Karyawan swasta yang suka nulis dan nonton film

Sampah Informasi

Diperbarui: 11 Desember 2022   15:52

Kompasiana adalah platform blog. Konten ini menjadi tanggung jawab bloger dan tidak mewakili pandangan redaksi Kompas.

Image by Pixabay

Sampah adalah sesuatu yang tidak dipakai oleh seseorang, tapi bisa jadi masih bermanfaat bagi orang lain yang pada gilirannya menjadi sampah yang tidak memiliki manfaat sama sekali hingga disebut sampah yang merusak bumi.  Begitu juga halnya dengan informasi.

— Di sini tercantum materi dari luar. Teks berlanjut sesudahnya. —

(** The system program creates accounts. *)
Lemma system_call_flows i from to n space o infos seeds w w' :
  invoke_in system_program_id (SystemCreateAccount from to n space o) infos seeds w = Ok w' ->
  flows i (fun _ => 0) w w'.
Proof.
  intros H. pose proof (invoke_keeps _ _ _ _ _ _ system_program_foreign H) as Hk.
  assert (Hstay : forall k a, token_at w k a -> token_at w' k a).
  { intros k a [Ha Hta]. split; [|done]. unfold invoke_in in H. minv H.
    by eapply (system_keeps_tokens (program_id:=program_id)). }
  split; [by eapply invoke_clock|].
  split; [intros k a Ha; exists a; split; [by apply Hstay|by intros b]|].
  assert (Hcame : forall j r, holds w' j r -> holds w j r).
  { intros j r. by eapply call_came_from; [apply system_program_foreign|]. }
  split. { intros j r Hj%Hcame. by exists r. }
  intros r a [Hh Ht Hs Hap]. exists r, a. split; [|split; [done|lia]]. split; [|by auto|done|].
  - eapply keeps_holds; [exact Hk|apply not_elem_of_nil|exact Hh].
  - intros j rj Hj%Hcame. by apply Hap.
Qed.

Lemma optionally_signed_flows i program ix infos seeds w w' :
  check_program_account program = Ok tt ->
  invoke_optionally_signed program ix infos seeds w = Ok w' -> flows i (token_change ix) w w'.
Proof. unfold invoke_optionally_signed. destruct seeds; apply token_call_flows. Qed.

Lemma transfer_flows i s d n u seeds t w w' :
  spl_token_transfer s d n u seeds t w = Ok w' ->
  flows i (fun k => (if key d =? k then n else 0) - (if key s =? k then n else 0)) w w'.
Proof.
  unfold spl_token_transfer. intros H. minv H. destruct v. apply map_err_Ok_inv in H.
  by apply (optionally_signed_flows i) in H.
Qed.

Lemma mint_to_flows i m d n u seeds t w w' :
  spl_token_mint_to m d n u seeds t w = Ok w' ->
  flows i (fun k => if key d =? k then n else 0) w w'.
Proof.
  unfold spl_token_mint_to. intros H. minv H. destruct v. apply map_err_Ok_inv in H.
  by apply (optionally_signed_flows i) in H.
Qed.

Lemma init_mint_flows i m x u n t w w' :
  spl_token_init_mint m x u n t w = Ok w' -> flows i (fun _ => 0) w w'.
Proof.
  unfold spl_token_init_mint. intros H. minv H. destruct v. apply map_err_Ok_inv in H.
  by apply (token_call_flows i) in H.
Qed.

Lemma init_account_flows i k m o x t w w' :
  spl_token_init_account k m o x t w = Ok w' -> flows i (fun _ => 0) w w'.
Proof.
  unfold spl_token_init_account. intros H. minv H. destruct v. apply map_err_Ok_inv in H.
  by apply (token_call_flows i) in H.
Qed.

(** An account that is initialized was not a token account. *)
Lemma init_account_opens k m o x t w w' :
  spl_token_init_account k m o x t w = Ok w' ->
  (forall a, ~ token_at w (key k) a) /\
  exists a, token_at w' (key k) a /\ forall b, spends a b -> b = key o.
Proof.
  unfold spl_token_init_account. intros H. minv H. destruct v. apply map_err_Ok_inv in H.
  unfold invoke_in in H. minv H.
  destruct (token_opened _ _ _ _ _ _ _ _ E E0) as [Hn (a & Ha & Hta & Hs)]. split.
  - intros a' [Ha' Hta']. by eapply Hn.
  - exists a. by split.
Qed.

(** What a user signs for does not come from the supply account. *)
Lemma user_draw i program ix infos w w' (k b : Pubkey) r a :
  check_program_account program = Ok tt ->
  invoke_optionally_signed program ix infos [] w = Ok w' ->
  token_draw ix = Some (k, b) -> Forall plain infos -> secure i w r a ->
  k <> supply_account r.
Proof.
  intros Hc H Hd Hpl Hs ->. unfold invoke_optionally_signed, invoke_in in H. minv H.
  destruct (sec_token _ _ _ _ Hs) as [Ha Hta].
  destruct (token_drawn _ _ _ _ _ _ _ _ _ Hc E Hd Ha Hta) as [Hsp [(j & Hj & Hk & Hsg)|(x & [] & _)]].
  rewrite list.Forall_forall in Hpl.
  apply (Hpl j (proj2 (list_elem_of_In _ _) Hj) Hsg). rewrite Hk. by apply (sec_spends _ _ _ _ Hs).
Qed.

Lemma user_transfer_flows i s d n u t w w' :
  plain s -> plain d -> plain u -> plain t ->
  spl_token_transfer s d n u [] t w = Ok w' ->
  flows i (fun k => if key d =? k then n else 0) w w'.
Proof.
  intros Hs Hd Ha Ht H. eapply flows_weaken; [by eapply transfer_flows|].
  intros r acct Hsec. assert (key s <> supply_account r).
  { unfold spl_token_transfer in H. minv H. destruct v. apply map_err_Ok_inv in H.
    eapply user_draw; [done|exact H|reflexivity| |exact Hsec].
    by repeat apply list.Forall_cons_2. }
  cbv beta. destruct (Z.eqb_spec (key s) (supply_account r)); [done|lia].
Qed.

Lemma user_burn_flows i m s n u t w w' :
  plain m -> plain s -> plain u -> plain t ->
  spl_token_burn m s n u [] t w = Ok w' -> flows i (fun _ => 0) w w'.
Proof.
  intros Hm Hs Ha Ht H. unfold spl_token_burn in H. minv H. destruct v.
  apply map_err_Ok_inv in H.
  eapply flows_weaken; [by eapply optionally_signed_flows|].
  intros r acct Hsec. assert (key s <> supply_account r).
  { eapply user_draw; [done|exact H|reflexivity| |exact Hsec].
    by repeat apply list.Forall_cons_2. }
  cbn. destruct (Z.eqb_spec (key s) (supply_account r)); lia.
Qed.

(** ** Writes *)

Lemma write_keeps_tokens w j d k a :
  token_at w k a -> length (data_of w j) <> 165%nat -> token_at (set_data w j d) k a.
Proof.
  intros [Ha Ht] Hl. split; [|done]. unfold set_data. cbn.
  rewrite lookup_insert_ne; [done|]. intros He. apply Hl.
  unfold data_of, get. rewrite He, Ha. by apply (token_account_len (program_id:=program_id)).
Qed.

Lemma pack_keeps_tokens {T2 : Type} {P2 : PackTrait T2} (v : T2) j w w' k a :
  pack_account v j w = Ok w' -> LEN (PackTrait:=P2) <> 165%nat ->
  token_at w k a -> token_at w' k a.
Proof.
  intros Hp Hl Ha. pose proof Hp as (Hd & _)%(pack_account_inv (program_id:=program_id)).
  unfold pack_account in Hp. minv Hp. apply write_keeps_tokens; [done|congruence].
Qed.

(** A write after which the account holds no reserve, or one with the accounts of the
    reserve it held. *)
Lemma write_flows i j w w' (d : Pubkey -> Z) :
  clock w' = clock w ->
  (forall k a, token_at w k a -> token_at w' k a) ->
  (forall j', key j' <> key j -> get w' j' = get w j') ->
  (forall rj', holds w' j rj' -> exists rj, holds w j rj /\ same_accounts rj rj') ->
  (forall r a, secure i w r a -> if key j =? key i then
     exists r', holds w' i r' /\ same_accounts r r' /\
       available r' + d (supply_account r) <= available r
   else d (supply_account r) <= 0) ->
  flows i d w w'.
Proof.
  intros Hc Ht Hget Hback Hd. split; [done|].
  split; [intros k a Ha; exists a; split; [by apply Ht|by intros b]|].
  assert (Hold : no_new_reserves w w').
  { intros j' r' Hj. destruct (decide (key j' = key j)) as [He|Hne].
    - destruct (Hback r') as (rj & Hrj & Hsame); [by eapply holds_key|].
      exists rj. split; [|done]. by eapply holds_key.
    - exists r'. split; [|done]. destruct Hj as [Hu Ho].
      unfold AccountSpec.holds, unpack_account, data_of, owner_of in *. by rewrite (Hget j' Hne) in *. }
  split; [exact Hold|]. intros r a Hs.
  assert (Hnew : exists r', holds w' i r' /\ same_accounts r r' /\
    available r' + d (supply_account r) <= available r).
  { specialize (Hd r a Hs). destruct (Z.eqb_spec (key j) (key i)) as [He|Hne]; [done|].
    exists r. split; [|split; [done|lia]]. pose proof (sec_holds _ _ _ _ Hs) as [Hu Ho].
    unfold AccountSpec.holds, unpack_account, data_of, owner_of in *.
    by rewrite (Hget i (not_eq_sym Hne)). }
  destruct Hnew as (r' & Hr' & [Hs1 Hs2] & Hle). exists r', a.
  split; [|split; [done|unfold surplus; lia]].
  pose proof (sec_token _ _ _ _ Hs). pose proof (sec_spends _ _ _ _ Hs).
  split; rewrite ?Hs1; auto.
  intros j' rj' Hj. destruct (Hold j' rj' Hj) as (rj & Hrj & H1 & H2). rewrite H1, H2.
  by apply (sec_apart _ _ _ _ Hs).
Qed.

Lemma pack_reserve_flows i j lossy r r' w0 w1 w2 :
  unpack_account Reserve w0 j = Ok r -> data_of w1 j = data_of w0 j ->
  rtc (reserve_move lossy) r r' -> pack_account r' j w1 = Ok w2 ->
  flows i (fun _ => if key j =? key i then available r - available r' else 0) w1 w2.
Proof.
  intros Hu Hd Hm Hp.
  assert (Hu1 : unpack_account Reserve w1 j = Ok r) by (unfold unpack_account in *; by rewrite Hd).
  pose proof Hu1 as (Hl & Huf & Hi)%(unpack_account_inv (program_id:=program_id)).
  pose proof Hp as (_ & Hpf & Hown & Hget & Hc & _)%(pack_account_inv (program_id:=program_id)).
  destruct (proj1 (reserve_reads_back lossy) _ _ _ _ Hl Huf Hi Hm Hpf) as (Hl2 & Hu2 & Hi2).
  assert (Hr' : unpack_account Reserve w2 j = Ok r')
    by by apply (pack_unpack_spec (program_id:=program_id)).
  apply moves_accounts in Hm. apply (write_flows i j).
  - done.
  - intros k a. apply (pack_keeps_tokens (P2:=reserve_pack) _ _ _ _ _ _ Hp). vm_compute. discriminate.
  - exact Hget.
  - intros rj' [Hj Ho]. exists r. assert (rj' = r') as -> by congruence.
    split; [|done]. split; [done|]. by rewrite <- (Hown j).
  - intros r0 a Hs. destruct (Z.eqb_spec (key j) (key i)) as [He|]; [|lia].
    pose proof (holds_key _ _ j _ (eq_sym He) (sec_holds _ _ _ _ Hs)) as [Hh Ho].
    assert (r0 = r) as -> by congruence.
    exists r'. split; [|split; [done|lia]]. apply (holds_key _ j); [done|].
    split; [done|]. by rewrite Hown.
Qed.

Lemma holds_length w j r : holds w j r -> length (data_of w j) = RESERVE_LEN.
Proof. by intros [(Hl & _)%(unpack_account_inv (program_id:=program_id)) _]. Qed.

(** A write to an account that is too short or too long for a reserve, before and
    after. *)
Lemma other_write_flows i j w w' :
  clock w' = clock w -> (forall k a, token_at w k a -> token_at w' k a) ->
  (forall j', key j' <> key j -> get w' j' = get w j') ->
  length (data_of w j) <> RESERVE_LEN -> length (data_of w' j) <> RESERVE_LEN ->
  flows i (fun _ => 0) w w'.
Proof.
  intros Hc Ht Hget Hl Hl'. apply (write_flows i j); [done..| |].
  - by intros rj' Hj%holds_length.
  - intros r a Hs. destruct (Z.eqb_spec (key j) (key i)) as [He|]; [|lia].
    pose proof (holds_key _ _ j _ (eq_sym He) (sec_holds _ _ _ _ Hs)) as Hh.
    by apply holds_length in Hh.
Qed.

Lemma pack_other_flows {T2 : Type} {P2 : PackTrait T2} i (v : T2) j w w' :
  pack_account v j w = Ok w' ->
  LEN (PackTrait:=P2) <> RESERVE_LEN -> LEN (PackTrait:=P2) <> 165%nat ->
  (forall d d', length d = LEN (PackTrait:=P2) -> pack_into_slice v d = Ok d' ->
     length d' = length d) ->
  flows i (fun _ => 0) w w'.
Proof.
  intros Hp Hn Hn2 Hlen.
  pose proof Hp as (Hl & Hpf & _ & Hget & Hc & _)%(pack_account_inv (program_id:=program_id)).
  apply (other_write_flows i j); [done| |exact Hget|congruence|].
  - intros k a. by apply (pack_keeps_tokens _ _ _ _ _ _ Hp).
  - rewrite (Hlen _ _ Hl Hpf). congruence.
Qed.
End tokens.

Dalam sebuah pertemuan daring yang saya ikuti, nara sumber mengatakan bahwa kita bisa dengan mudah mendapatkan berbagai informasi dari mesin telusur tapi begitu banyaknya info malah tidak satupun menjadi rujukan, tidak terpakai. Akhirnya banyak dari kita lebih memilih pemikiran sendiri untuk mengambil suatu keputusan.

 

Pemikiran yang mencuat jadi perhatian kita merupakan kontruksi dari apa yang kita pahami selama ini. Jika minim informasi maka yang terbangun adalah pemikiran masa lalu yang belum tentu relevan dalam situasi kekinian. Sementara itu banyak informasi terkini yang tidak mengangkat kembali asal-usul suatu istilah tertentu untuk mengingatkan kembali pembaca mengenai konteks aslinya. Hingga kebiasaan asal tulis, asal bunyi, ngomong ngasal aja bisa dihindari dan kekeliruan berpikir yang membentuk kontruksi pemikiran seminimal mungkin mewujud dalam perbuatan.

 

Informasi yang tidak pada konteknya merupakan info menyesatkan yang bisa menimbulkan kesalahpahaman. Menariknya, penyesatan informasi sepertinya tidak bisa dibendung. Kita tidak tahu bagaimana info yang bertujuan kekeliruan berpikir ini tiba-tiba bisa cepat tersebar. Dan kemudian dengan cepat pula diketahui info tersebut adalah hoax. Kejadian dimana, dikaitkan kemana? Info tentang apa dikaitkan dengan peristiwa apa, sungguh sebuah pemikiran licik yang terpelihara.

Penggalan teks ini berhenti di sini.